* Task to carry out
Show each line of the data below in which "alignment" occurs.

== == ==

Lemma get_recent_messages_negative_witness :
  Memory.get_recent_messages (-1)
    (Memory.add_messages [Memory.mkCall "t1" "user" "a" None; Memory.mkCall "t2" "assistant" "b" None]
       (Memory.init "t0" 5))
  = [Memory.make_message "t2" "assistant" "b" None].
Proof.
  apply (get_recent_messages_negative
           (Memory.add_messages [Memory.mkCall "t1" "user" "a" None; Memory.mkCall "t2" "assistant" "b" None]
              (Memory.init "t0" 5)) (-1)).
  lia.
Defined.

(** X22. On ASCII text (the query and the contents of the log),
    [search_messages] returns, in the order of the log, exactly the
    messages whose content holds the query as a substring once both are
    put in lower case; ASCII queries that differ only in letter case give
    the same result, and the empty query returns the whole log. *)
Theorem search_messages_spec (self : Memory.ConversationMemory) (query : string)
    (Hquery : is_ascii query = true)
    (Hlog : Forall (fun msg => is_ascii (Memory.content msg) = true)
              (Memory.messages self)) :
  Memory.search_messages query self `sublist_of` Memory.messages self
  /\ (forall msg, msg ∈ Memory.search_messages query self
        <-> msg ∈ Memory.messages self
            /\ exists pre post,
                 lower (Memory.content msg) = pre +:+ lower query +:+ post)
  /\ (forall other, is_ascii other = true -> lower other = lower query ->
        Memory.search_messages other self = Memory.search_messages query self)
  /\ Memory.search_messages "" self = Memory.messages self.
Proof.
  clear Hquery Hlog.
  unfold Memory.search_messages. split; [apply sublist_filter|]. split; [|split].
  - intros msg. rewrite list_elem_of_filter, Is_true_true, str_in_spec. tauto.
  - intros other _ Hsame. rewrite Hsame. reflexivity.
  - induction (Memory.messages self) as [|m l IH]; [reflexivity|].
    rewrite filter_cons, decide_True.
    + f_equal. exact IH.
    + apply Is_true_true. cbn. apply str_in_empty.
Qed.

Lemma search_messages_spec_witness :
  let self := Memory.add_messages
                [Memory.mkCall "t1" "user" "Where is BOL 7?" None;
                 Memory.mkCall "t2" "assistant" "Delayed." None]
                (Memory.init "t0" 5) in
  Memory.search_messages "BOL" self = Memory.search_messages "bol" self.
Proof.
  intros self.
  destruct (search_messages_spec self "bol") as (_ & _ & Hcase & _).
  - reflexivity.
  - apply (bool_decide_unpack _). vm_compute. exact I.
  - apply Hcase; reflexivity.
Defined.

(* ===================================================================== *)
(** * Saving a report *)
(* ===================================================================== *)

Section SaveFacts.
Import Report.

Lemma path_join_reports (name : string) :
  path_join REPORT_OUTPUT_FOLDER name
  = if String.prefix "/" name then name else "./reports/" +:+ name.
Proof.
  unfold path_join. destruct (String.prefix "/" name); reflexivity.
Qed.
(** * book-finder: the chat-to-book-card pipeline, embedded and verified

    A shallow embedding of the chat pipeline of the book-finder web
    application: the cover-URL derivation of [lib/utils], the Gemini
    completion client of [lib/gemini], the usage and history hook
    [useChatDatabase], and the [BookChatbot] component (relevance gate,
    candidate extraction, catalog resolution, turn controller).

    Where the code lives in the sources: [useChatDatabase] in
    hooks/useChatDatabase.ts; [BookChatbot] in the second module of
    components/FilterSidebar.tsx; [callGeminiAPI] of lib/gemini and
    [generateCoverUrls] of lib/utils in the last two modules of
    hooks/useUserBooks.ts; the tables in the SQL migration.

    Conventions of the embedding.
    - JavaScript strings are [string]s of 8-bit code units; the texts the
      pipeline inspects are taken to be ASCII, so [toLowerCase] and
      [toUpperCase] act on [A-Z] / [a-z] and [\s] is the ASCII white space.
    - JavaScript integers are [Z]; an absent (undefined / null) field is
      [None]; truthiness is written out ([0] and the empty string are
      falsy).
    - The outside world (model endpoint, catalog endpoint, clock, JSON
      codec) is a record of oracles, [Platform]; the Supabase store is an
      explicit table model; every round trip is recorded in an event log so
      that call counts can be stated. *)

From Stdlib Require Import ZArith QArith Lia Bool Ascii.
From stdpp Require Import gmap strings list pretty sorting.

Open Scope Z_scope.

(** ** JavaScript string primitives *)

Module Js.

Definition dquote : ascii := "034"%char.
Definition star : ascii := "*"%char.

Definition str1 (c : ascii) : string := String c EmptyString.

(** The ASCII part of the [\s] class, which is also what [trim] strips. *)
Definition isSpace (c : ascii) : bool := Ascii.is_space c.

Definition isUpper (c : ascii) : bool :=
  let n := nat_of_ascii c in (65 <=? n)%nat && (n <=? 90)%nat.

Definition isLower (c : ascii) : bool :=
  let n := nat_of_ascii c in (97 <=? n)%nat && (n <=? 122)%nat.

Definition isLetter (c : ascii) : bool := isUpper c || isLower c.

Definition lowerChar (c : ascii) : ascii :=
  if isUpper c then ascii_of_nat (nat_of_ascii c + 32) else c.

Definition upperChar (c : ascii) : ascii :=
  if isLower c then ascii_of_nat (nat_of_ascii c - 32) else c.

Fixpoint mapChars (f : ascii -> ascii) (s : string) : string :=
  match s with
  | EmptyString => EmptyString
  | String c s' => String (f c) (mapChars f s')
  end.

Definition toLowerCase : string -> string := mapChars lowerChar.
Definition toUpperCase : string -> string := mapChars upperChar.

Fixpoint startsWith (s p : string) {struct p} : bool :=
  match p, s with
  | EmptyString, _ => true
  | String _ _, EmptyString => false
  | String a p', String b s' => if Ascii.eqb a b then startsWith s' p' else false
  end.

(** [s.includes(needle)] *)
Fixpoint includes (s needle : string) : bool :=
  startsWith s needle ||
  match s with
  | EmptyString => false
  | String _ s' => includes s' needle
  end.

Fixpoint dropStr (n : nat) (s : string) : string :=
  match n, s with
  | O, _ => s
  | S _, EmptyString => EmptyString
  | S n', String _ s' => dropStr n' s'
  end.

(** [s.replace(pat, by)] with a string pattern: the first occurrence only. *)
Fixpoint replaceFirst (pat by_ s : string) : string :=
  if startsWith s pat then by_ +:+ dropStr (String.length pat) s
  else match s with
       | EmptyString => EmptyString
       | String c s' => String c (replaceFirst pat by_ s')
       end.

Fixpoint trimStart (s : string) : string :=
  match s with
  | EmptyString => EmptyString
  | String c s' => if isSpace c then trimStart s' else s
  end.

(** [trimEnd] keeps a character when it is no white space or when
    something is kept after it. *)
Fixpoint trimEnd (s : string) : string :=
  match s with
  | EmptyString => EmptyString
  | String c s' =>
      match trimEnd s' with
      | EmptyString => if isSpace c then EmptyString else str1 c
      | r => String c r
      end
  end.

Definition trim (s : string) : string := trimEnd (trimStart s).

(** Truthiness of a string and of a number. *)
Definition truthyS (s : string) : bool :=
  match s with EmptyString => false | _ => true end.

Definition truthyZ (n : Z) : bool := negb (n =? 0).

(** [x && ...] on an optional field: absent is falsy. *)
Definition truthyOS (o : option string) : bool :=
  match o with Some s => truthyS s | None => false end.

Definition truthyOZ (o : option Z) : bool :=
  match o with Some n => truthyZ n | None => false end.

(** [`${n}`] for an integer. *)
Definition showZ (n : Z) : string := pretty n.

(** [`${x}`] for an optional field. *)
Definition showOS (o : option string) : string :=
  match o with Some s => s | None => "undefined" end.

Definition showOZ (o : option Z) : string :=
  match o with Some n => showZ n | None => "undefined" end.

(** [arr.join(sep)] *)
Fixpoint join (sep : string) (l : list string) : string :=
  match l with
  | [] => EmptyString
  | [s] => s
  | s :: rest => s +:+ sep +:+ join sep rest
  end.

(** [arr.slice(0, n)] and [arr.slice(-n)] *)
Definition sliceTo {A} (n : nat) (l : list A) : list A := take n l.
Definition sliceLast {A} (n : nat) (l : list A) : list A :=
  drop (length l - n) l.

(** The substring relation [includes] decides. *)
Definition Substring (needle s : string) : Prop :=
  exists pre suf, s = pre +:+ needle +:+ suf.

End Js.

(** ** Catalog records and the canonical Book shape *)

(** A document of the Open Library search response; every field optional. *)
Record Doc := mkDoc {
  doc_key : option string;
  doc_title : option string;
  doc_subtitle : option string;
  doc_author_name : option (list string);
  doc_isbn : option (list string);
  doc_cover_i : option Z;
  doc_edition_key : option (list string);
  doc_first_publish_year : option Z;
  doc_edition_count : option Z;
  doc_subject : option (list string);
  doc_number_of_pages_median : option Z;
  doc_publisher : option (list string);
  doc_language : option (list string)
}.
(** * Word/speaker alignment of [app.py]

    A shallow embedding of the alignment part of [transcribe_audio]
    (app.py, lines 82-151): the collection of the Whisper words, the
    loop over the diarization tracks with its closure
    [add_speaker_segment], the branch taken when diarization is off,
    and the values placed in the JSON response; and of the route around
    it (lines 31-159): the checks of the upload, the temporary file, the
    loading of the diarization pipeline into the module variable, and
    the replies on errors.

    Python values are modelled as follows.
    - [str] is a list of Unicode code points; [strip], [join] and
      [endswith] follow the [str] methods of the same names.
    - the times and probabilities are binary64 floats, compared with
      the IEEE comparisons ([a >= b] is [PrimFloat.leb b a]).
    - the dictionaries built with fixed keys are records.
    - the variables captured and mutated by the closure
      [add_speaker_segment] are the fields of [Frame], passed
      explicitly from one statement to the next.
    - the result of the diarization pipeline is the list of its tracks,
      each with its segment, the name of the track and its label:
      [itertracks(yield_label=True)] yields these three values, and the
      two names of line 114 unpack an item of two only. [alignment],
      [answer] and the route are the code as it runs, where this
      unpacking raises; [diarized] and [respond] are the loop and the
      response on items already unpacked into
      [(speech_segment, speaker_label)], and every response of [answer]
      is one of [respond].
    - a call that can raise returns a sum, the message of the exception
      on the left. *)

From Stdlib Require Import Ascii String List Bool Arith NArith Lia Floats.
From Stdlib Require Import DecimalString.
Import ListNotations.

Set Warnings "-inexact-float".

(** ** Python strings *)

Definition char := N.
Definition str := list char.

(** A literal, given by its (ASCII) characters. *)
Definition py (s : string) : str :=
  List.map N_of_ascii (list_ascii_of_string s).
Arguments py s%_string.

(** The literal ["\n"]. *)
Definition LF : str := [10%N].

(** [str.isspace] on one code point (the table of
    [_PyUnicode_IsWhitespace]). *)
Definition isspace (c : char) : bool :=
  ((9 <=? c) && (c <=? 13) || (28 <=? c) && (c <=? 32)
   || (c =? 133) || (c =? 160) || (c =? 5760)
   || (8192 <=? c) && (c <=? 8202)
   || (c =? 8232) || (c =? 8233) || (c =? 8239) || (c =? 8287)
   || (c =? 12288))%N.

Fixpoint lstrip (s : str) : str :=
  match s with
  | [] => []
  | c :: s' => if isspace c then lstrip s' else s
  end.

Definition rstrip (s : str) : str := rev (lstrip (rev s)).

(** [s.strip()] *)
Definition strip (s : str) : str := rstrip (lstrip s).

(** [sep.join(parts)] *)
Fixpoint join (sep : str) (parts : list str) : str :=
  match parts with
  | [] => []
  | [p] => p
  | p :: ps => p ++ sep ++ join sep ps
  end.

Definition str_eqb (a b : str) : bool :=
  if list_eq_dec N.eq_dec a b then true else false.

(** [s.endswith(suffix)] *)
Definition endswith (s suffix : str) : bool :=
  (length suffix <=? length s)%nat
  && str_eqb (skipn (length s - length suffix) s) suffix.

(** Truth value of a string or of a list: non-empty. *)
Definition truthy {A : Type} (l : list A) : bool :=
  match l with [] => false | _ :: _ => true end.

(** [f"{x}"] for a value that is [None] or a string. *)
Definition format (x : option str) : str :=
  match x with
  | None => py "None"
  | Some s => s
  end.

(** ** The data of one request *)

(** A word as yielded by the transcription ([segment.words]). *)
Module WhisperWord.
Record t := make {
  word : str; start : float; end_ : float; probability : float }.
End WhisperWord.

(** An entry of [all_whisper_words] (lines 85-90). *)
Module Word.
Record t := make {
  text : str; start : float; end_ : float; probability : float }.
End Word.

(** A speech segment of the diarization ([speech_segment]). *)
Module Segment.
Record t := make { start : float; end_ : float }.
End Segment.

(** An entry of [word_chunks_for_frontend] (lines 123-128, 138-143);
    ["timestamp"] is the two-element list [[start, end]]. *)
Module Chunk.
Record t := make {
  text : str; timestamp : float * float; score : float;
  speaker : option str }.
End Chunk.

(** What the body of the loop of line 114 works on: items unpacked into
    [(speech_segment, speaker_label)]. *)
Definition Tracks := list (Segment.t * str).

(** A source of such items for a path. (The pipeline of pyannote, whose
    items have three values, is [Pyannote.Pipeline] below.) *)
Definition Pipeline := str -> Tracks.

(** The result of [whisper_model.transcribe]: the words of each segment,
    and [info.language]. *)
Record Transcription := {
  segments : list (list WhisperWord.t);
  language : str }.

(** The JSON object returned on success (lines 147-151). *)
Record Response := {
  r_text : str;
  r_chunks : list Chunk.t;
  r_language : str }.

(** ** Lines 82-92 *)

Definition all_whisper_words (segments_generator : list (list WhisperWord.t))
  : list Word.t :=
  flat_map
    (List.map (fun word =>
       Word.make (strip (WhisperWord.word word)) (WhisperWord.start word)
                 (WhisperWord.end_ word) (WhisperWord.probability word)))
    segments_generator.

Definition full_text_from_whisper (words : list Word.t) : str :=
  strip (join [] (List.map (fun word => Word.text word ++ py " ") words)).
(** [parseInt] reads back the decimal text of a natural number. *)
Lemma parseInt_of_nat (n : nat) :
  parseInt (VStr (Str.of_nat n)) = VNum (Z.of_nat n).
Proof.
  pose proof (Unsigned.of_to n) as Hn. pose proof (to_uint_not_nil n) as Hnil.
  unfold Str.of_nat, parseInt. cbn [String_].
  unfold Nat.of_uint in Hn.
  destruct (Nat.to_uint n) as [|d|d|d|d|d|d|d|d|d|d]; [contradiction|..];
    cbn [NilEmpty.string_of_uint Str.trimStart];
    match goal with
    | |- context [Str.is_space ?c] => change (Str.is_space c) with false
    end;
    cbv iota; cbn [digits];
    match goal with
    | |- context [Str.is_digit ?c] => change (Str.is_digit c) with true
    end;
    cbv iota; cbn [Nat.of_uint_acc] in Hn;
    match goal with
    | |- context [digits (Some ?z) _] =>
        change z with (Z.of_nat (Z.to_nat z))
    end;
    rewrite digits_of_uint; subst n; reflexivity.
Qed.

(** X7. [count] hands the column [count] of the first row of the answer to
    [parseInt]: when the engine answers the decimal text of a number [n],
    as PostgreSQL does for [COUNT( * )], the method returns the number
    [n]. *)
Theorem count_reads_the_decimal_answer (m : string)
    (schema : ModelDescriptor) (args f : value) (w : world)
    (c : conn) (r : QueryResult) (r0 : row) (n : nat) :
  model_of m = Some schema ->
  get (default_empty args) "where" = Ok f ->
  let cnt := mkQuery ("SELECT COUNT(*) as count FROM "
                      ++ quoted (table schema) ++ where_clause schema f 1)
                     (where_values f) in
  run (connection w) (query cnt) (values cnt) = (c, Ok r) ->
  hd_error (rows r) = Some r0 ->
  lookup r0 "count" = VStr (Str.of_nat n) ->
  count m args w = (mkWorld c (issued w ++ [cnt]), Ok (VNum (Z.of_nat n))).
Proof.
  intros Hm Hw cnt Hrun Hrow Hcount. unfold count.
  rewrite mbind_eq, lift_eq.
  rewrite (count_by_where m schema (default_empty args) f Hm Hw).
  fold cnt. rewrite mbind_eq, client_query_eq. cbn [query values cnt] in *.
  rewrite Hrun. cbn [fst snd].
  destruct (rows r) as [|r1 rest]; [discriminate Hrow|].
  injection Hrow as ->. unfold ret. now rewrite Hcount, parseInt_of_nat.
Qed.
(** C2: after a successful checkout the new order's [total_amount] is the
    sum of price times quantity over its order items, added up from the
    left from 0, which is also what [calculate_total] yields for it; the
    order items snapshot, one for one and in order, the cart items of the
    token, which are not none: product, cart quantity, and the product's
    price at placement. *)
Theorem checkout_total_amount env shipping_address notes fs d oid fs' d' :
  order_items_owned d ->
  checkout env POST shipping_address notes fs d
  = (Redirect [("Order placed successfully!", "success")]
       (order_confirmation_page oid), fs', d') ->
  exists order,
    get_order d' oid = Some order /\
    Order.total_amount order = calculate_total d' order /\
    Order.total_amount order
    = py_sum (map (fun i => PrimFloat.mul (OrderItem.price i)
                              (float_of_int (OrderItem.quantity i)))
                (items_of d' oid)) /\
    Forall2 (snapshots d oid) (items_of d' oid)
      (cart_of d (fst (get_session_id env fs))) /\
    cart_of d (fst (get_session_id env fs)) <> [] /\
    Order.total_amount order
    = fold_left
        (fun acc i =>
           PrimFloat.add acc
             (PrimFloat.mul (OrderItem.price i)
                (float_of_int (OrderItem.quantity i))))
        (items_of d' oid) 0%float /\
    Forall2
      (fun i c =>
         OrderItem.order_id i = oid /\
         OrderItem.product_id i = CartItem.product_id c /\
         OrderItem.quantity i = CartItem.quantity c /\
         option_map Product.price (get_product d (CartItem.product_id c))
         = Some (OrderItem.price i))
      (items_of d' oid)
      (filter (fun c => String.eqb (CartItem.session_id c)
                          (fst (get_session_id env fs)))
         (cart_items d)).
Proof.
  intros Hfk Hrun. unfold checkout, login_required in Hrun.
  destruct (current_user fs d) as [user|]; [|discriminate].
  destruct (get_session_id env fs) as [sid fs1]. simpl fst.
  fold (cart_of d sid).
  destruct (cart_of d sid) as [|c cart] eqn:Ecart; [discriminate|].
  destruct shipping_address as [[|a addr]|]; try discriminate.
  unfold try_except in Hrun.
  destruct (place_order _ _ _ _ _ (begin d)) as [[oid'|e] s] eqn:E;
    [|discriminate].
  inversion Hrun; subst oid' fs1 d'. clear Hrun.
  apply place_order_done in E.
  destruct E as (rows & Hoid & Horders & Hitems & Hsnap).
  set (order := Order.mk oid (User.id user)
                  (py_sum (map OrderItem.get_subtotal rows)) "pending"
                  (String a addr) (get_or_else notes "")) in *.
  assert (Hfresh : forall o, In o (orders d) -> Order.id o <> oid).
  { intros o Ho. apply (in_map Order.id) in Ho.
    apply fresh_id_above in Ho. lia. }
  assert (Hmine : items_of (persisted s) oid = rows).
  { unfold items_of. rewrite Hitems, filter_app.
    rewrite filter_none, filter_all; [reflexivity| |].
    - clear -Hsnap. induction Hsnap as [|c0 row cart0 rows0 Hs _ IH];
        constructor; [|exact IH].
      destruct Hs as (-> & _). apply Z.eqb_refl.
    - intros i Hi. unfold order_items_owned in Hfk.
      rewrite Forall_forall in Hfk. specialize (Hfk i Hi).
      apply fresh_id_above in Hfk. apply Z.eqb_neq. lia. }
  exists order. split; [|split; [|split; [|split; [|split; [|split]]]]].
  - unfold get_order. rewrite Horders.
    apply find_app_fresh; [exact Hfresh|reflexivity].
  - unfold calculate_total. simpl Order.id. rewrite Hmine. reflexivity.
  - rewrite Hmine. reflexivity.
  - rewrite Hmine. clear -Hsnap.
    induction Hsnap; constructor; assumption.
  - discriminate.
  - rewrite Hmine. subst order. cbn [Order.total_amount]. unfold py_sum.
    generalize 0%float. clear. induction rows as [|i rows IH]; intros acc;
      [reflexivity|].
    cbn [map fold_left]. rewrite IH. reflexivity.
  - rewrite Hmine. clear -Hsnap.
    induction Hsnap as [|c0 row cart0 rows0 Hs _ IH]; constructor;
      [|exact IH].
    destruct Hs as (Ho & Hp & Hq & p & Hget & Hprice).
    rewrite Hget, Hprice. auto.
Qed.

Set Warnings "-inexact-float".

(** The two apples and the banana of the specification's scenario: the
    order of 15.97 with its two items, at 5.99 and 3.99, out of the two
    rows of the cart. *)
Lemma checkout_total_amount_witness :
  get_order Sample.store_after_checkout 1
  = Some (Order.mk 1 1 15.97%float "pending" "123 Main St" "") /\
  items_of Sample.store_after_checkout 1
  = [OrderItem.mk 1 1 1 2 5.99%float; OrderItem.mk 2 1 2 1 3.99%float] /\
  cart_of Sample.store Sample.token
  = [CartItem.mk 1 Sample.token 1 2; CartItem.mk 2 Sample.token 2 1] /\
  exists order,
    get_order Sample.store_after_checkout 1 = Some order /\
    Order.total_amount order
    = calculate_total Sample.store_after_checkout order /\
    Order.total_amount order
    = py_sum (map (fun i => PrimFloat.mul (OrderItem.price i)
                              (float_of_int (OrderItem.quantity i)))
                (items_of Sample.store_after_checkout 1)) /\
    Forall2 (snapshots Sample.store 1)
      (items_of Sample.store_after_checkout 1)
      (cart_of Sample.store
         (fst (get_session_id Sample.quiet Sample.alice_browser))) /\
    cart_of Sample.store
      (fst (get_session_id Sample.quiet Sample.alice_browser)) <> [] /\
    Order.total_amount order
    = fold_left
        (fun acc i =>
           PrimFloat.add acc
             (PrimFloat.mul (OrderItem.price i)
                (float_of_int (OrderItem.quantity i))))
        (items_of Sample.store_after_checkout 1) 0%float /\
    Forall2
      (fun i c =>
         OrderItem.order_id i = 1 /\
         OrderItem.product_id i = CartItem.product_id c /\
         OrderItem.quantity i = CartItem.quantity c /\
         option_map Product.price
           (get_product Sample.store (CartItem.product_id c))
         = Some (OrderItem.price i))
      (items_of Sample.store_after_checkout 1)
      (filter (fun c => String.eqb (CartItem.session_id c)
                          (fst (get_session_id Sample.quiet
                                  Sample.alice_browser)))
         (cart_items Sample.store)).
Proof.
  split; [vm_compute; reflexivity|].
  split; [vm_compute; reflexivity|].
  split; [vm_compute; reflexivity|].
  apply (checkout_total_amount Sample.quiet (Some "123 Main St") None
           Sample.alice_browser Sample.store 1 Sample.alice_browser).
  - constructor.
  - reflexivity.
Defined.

== == ==

* Completed task
(** * Word/speaker alignment of [app.py]
    A shallow embedding of the alignment part of [transcribe_audio]
      two names of line 114 unpack an item of two only. [alignment],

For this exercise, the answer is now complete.